Collection entries
· · ·
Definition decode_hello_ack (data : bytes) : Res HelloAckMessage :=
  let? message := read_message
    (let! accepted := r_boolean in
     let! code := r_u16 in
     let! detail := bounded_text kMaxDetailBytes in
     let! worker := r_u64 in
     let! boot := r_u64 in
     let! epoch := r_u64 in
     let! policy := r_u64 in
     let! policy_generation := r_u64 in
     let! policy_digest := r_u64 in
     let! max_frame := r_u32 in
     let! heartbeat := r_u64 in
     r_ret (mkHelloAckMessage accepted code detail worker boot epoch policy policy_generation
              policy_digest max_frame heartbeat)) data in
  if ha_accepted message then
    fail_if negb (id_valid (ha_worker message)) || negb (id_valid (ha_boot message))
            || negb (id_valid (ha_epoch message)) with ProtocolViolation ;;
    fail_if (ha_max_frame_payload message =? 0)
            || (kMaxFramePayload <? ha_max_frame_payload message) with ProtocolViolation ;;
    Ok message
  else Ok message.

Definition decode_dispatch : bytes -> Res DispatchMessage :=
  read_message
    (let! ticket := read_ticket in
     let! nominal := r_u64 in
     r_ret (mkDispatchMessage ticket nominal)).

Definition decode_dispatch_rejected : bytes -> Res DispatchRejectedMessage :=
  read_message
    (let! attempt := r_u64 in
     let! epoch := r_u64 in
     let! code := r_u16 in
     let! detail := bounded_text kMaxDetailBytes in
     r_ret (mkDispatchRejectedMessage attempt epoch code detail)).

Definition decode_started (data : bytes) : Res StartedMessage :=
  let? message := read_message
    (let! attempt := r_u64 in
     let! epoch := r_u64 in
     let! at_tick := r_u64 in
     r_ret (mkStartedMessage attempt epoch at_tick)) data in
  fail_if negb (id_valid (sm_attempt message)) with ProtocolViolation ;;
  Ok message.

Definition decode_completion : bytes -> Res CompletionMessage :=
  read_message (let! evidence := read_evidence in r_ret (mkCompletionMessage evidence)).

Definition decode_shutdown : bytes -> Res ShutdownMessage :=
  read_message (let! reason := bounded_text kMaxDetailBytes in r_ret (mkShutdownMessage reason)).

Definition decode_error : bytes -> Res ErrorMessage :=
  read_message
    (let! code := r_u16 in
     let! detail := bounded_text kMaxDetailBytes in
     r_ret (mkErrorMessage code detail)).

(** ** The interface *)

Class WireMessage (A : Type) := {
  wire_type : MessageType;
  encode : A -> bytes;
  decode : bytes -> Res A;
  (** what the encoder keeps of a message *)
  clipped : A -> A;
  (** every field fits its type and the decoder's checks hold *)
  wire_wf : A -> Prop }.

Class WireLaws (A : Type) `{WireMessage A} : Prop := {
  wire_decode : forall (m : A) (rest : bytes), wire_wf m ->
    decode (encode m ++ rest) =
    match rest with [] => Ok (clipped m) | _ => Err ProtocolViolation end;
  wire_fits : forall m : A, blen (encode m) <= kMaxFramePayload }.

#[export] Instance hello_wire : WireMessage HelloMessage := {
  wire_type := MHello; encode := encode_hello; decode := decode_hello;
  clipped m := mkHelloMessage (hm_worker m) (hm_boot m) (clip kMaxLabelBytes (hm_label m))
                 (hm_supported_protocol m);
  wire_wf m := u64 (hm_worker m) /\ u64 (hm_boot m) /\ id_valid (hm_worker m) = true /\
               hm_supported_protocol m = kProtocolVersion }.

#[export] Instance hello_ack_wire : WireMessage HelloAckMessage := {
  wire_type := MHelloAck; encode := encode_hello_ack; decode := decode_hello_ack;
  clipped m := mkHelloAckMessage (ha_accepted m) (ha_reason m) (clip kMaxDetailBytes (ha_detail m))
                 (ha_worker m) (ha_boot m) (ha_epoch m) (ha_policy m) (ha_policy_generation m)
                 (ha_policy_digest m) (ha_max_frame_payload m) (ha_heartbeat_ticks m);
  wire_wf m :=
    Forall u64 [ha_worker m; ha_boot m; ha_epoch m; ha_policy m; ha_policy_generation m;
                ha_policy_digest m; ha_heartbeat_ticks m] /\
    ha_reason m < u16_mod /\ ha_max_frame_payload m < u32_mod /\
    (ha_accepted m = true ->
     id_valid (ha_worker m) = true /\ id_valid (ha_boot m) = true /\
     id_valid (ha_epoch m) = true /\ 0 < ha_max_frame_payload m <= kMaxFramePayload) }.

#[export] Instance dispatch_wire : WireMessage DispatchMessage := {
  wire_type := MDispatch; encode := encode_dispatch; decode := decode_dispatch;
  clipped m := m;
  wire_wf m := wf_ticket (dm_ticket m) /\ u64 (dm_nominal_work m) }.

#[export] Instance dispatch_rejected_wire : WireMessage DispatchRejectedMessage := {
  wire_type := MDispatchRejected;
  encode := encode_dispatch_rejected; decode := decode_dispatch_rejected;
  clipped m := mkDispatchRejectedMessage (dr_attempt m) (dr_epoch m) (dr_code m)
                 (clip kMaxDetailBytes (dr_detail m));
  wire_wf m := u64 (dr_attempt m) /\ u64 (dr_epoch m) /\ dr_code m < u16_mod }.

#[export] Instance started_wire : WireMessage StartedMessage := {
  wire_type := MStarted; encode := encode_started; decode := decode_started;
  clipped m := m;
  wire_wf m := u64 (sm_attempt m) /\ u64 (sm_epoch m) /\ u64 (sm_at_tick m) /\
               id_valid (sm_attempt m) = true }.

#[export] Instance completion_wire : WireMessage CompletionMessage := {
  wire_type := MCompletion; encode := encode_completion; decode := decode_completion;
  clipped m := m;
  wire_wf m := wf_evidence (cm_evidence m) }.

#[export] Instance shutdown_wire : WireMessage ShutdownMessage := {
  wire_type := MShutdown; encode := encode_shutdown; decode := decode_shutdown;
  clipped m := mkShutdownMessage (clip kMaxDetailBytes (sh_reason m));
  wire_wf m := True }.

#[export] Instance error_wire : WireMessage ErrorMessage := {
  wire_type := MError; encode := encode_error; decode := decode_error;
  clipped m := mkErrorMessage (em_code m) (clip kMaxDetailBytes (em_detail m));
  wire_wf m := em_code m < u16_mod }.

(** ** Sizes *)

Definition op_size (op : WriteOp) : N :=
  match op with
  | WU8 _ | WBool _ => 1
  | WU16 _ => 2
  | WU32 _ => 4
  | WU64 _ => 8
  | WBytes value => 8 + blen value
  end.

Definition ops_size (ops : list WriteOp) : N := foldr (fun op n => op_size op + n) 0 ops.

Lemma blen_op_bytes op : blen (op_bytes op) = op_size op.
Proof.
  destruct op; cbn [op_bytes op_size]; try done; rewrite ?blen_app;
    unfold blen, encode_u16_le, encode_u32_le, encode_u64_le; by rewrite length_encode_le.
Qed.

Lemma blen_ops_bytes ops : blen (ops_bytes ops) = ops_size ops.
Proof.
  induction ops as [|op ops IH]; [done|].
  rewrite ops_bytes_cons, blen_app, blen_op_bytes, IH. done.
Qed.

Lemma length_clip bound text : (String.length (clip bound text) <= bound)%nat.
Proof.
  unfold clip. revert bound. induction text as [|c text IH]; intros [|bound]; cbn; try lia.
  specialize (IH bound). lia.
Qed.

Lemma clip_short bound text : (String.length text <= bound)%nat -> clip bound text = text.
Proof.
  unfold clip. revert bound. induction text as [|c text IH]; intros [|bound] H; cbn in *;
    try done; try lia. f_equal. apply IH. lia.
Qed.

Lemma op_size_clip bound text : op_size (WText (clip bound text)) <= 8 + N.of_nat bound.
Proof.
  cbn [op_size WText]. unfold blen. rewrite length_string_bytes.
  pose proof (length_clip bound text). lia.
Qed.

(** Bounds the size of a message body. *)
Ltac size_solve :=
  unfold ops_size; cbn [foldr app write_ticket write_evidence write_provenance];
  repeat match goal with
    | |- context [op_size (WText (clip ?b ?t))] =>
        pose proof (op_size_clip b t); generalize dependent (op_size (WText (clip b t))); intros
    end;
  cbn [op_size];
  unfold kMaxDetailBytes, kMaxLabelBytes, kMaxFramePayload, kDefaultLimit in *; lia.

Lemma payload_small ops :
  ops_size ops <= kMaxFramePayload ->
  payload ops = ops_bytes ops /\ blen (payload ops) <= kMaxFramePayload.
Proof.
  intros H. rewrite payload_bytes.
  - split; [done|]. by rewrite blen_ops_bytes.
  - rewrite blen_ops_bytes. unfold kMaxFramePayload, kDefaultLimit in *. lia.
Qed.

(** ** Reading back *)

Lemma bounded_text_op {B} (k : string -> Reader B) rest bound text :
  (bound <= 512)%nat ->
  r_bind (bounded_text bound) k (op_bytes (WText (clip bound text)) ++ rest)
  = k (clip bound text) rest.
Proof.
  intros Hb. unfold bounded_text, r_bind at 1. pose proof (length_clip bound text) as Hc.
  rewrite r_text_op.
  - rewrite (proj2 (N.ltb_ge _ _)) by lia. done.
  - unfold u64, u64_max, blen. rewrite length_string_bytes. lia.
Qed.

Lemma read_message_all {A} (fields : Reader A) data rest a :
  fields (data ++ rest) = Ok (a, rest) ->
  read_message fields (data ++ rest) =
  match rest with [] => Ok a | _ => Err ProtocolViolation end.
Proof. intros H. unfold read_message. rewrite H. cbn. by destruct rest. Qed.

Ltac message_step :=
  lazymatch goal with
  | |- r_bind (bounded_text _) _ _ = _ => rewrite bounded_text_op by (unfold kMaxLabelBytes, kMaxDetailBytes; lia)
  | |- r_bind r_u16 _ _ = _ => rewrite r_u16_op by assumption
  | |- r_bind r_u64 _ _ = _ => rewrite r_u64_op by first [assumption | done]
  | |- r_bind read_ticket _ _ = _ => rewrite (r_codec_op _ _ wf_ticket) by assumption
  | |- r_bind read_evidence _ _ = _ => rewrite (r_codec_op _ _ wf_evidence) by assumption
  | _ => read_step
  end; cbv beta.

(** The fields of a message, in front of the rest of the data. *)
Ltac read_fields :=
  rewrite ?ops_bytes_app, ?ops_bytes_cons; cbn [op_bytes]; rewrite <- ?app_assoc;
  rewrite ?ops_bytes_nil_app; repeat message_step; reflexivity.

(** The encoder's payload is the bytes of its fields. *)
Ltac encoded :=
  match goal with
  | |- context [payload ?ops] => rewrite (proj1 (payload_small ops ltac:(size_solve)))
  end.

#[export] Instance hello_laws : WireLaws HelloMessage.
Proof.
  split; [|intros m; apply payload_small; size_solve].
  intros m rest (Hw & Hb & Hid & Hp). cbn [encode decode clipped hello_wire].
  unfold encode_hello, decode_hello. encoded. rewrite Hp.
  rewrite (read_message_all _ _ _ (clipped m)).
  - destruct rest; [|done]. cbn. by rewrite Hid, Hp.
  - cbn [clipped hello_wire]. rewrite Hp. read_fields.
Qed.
· · ·
Read the data above and pull out each line that holds the string "WText".

Lemma op_size_clip bound text : op_size (WText (clip bound text)) <= 8 + N.of_nat bound.
  cbn [op_size WText]. unfold blen. rewrite length_string_bytes.
    | |- context [op_size (WText (clip ?b ?t))] =>
        pose proof (op_size_clip b t); generalize dependent (op_size (WText (clip b t))); intros
  r_bind (bounded_text bound) k (op_bytes (WText (clip bound text)) ++ rest)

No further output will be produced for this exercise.